Task to carry out: List all lines of the data that include the string "image".

**********

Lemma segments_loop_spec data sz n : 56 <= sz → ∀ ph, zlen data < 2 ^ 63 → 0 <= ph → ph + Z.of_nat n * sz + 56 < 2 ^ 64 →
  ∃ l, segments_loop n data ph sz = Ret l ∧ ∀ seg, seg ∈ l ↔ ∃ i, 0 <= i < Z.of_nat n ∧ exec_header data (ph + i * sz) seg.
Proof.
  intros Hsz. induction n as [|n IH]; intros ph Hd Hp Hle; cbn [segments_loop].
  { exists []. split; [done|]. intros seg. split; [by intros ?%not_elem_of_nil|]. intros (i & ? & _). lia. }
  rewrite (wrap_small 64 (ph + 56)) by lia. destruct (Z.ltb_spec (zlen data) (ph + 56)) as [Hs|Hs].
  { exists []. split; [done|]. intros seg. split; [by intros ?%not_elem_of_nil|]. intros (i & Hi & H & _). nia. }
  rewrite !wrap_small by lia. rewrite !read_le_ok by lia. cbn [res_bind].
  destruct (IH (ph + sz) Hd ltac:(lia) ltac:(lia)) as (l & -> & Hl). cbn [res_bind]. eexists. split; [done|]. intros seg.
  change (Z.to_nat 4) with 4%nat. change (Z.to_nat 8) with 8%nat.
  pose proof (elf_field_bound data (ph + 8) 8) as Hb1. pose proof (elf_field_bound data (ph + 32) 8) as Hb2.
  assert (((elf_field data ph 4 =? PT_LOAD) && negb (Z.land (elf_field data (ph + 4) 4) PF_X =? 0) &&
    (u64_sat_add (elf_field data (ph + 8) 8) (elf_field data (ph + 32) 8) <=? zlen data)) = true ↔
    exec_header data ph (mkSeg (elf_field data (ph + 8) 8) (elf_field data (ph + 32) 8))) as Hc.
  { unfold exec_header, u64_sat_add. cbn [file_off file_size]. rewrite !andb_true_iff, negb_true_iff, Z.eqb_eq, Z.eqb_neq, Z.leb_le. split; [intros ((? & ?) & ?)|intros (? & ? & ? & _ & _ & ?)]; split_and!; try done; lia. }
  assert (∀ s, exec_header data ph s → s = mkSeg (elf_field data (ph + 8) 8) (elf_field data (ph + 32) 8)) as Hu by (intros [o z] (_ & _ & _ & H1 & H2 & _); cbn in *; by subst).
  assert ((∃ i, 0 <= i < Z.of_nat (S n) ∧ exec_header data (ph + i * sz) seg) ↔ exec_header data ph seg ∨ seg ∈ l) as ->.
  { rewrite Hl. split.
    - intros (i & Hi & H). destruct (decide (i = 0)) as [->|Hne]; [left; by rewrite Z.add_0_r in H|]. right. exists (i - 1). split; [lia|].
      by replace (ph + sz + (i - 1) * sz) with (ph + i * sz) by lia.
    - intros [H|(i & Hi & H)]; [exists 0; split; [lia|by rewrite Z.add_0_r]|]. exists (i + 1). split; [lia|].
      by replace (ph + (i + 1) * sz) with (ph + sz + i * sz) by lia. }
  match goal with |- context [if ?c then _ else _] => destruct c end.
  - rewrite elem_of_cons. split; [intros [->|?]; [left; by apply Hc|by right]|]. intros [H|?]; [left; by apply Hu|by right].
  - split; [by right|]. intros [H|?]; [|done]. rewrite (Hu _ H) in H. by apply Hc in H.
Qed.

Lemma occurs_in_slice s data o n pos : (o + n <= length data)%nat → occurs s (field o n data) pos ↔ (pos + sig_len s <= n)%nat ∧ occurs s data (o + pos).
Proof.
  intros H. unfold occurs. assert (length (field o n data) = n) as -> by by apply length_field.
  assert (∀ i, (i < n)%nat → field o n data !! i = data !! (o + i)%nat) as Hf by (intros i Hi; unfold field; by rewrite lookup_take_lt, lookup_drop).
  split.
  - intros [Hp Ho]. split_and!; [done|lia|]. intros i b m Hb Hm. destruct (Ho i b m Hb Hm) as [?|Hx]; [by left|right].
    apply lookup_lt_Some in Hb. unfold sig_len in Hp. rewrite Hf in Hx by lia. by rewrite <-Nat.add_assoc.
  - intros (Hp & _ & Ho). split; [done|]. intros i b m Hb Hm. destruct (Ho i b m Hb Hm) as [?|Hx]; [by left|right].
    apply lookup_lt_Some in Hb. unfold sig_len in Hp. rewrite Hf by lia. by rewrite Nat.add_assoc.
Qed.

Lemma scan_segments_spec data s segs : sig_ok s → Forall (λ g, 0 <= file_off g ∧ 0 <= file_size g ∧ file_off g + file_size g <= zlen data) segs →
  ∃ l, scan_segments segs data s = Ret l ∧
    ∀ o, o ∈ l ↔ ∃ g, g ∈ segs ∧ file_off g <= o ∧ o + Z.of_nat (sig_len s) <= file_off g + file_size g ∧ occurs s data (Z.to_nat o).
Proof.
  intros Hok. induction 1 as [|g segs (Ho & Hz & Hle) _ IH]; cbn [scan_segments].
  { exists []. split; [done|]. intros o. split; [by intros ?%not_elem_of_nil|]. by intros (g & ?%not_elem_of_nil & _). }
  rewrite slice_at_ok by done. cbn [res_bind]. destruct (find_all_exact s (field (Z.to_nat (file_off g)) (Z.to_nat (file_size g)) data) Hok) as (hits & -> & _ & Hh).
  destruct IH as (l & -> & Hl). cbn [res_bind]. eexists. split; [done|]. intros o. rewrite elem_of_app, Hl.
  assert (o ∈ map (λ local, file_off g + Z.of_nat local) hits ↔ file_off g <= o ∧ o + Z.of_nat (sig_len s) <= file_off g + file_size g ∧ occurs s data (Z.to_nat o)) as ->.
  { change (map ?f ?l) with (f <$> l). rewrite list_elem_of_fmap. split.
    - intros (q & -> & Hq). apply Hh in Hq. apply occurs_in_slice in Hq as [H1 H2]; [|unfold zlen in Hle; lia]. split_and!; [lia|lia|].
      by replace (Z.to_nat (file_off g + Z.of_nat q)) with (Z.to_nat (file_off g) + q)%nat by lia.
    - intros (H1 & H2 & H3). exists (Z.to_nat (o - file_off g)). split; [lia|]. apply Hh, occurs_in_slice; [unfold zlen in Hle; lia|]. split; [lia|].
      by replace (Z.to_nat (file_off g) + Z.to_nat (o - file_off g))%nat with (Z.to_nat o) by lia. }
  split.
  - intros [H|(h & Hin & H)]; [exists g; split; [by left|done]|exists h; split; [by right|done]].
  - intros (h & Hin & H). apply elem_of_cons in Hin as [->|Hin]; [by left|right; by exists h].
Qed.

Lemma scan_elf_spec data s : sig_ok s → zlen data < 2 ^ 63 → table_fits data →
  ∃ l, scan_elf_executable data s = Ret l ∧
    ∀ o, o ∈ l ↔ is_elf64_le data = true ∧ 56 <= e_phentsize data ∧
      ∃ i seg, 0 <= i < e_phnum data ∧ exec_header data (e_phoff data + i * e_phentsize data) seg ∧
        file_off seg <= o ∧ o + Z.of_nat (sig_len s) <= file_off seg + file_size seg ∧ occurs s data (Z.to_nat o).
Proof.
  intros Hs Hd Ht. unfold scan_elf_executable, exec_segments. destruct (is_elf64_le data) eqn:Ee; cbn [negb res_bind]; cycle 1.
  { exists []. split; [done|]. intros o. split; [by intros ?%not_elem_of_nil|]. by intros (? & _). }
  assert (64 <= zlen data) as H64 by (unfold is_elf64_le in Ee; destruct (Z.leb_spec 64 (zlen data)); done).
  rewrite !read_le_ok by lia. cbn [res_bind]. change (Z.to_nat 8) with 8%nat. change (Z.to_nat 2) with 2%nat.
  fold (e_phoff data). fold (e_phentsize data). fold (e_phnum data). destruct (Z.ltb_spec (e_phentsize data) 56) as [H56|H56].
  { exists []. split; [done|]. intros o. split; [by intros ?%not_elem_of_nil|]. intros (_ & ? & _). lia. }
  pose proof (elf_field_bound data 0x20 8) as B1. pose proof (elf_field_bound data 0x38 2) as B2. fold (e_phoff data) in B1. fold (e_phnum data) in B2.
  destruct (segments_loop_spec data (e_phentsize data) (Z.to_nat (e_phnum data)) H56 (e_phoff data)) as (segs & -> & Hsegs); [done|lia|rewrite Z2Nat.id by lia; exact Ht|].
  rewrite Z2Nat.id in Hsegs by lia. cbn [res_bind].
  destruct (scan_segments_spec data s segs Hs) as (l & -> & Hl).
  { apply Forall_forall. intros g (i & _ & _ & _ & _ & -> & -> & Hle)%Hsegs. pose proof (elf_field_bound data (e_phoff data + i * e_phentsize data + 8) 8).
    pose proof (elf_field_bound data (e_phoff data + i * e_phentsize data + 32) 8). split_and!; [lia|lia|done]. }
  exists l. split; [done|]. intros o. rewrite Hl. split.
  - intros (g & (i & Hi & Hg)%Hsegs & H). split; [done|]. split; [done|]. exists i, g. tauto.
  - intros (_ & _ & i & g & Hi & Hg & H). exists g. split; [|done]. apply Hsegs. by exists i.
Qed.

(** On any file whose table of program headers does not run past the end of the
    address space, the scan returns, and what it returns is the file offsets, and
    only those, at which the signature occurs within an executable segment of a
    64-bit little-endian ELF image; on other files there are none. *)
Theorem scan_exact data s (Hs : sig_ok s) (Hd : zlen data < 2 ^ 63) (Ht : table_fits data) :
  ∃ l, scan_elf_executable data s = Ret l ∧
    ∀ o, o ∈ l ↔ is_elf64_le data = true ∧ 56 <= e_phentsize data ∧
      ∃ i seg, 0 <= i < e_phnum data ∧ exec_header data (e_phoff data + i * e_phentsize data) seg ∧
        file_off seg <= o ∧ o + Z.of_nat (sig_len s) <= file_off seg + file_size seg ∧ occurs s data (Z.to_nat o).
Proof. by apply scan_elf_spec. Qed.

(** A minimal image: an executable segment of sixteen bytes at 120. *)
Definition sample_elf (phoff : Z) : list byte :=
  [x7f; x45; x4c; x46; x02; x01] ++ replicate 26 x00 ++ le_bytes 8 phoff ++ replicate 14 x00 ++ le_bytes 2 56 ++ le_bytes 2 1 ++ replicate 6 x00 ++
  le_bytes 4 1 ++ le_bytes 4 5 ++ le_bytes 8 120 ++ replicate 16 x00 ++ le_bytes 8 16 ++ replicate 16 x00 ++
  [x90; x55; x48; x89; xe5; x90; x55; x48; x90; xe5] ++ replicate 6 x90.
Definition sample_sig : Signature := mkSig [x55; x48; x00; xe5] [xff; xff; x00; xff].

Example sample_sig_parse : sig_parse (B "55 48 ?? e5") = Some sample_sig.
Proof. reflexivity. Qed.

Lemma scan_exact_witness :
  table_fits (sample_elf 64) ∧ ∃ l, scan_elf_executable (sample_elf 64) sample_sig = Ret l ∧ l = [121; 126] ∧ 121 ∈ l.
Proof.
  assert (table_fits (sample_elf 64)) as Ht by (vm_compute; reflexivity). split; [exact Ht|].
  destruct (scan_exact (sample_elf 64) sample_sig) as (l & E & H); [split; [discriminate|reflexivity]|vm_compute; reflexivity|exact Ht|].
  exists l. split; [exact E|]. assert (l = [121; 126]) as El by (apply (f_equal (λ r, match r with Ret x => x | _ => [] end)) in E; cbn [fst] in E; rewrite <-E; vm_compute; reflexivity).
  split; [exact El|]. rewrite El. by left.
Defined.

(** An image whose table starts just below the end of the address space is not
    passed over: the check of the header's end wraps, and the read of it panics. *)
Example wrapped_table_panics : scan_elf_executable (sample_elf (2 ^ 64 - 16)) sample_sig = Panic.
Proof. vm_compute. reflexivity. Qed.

**********

Answer to the exercise:
    64-bit little-endian ELF image; on other files there are none. *)
(** A minimal image: an executable segment of sixteen bytes at 120. *)
(** An image whose table starts just below the end of the address space is not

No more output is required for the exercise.